▶ **The records**
(** The rational a finite float stands for ([0] for [inf] and [nan]). *)
Definition SF2Q (x : spec_float) : Q :=
  match x with
  | S754_finite s m e =>
      ((if s then (-1) else 1) * inject_Z (Zpos m) * Qpower 2 e)%Q
  | _ => 0%Q
  end.

Definition value (x : float) : Qc := Q2Qc (SF2Q (Prim2SF x)).

(** [inf], [-inf] or [nan]: what [np.isfinite] rejects. *)
Definition nonfinite (x : float) : bool :=
  match Prim2SF x with
  | S754_nan | S754_infinity _ => true
  | _ => false
  end.

(** [np.trim_zeros(c, 'f')]: leading entries equal to zero go; [-0.0] is
    equal to zero, [nan] is not. *)
Fixpoint trim_zeros (c : list float) : list float :=
  match c with
  | [] => []
  | x :: t => if x =? 0 then trim_zeros t else c
  end.

(** [np.poly1d(c)]: leading zeros are trimmed, and an empty array becomes
    [[0.]]. *)
Definition poly1d (c : list float) : list float :=
  match trim_zeros c with
  | [] => [0]
  | c' => c'
  end.

(** Entry [t] of [np.convolve(a, v)]: the dot product of the overlap,
    accumulated from [0.] along increasing index of [a]. *)
Definition dot_at (a v : list float) (t : nat) : float :=
  fold_left
    (fun acc i =>
       if (i <=? t)%nat && (t - i <? length v)%nat
       then acc + nth i a 0 * nth (t - i) v 0
       else acc)
    (seq 0 (length a)) 0.

(** [np.convolve(a, v)], mode ['full']: the longer array comes first. *)
Definition convolve (a v : list float) : list float :=
  let (a, v) := if (length a <? length v)%nat then (v, a) else (a, v) in
  map (dot_at a v) (seq 0 (length a + length v - 1)).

▶ **Your instructions**
All lines above that include the word "Definition" must be copied into the answer.

▶ **Your response**
Definition SF2Q (x : spec_float) : Q :=
Definition value (x : float) : Qc := Q2Qc (SF2Q (Prim2SF x)).
Definition nonfinite (x : float) : bool :=
Definition poly1d (c : list float) : list float :=
Definition dot_at (a v : list float) (t : nat) : float :=
Definition convolve (a v : list float) : list float :=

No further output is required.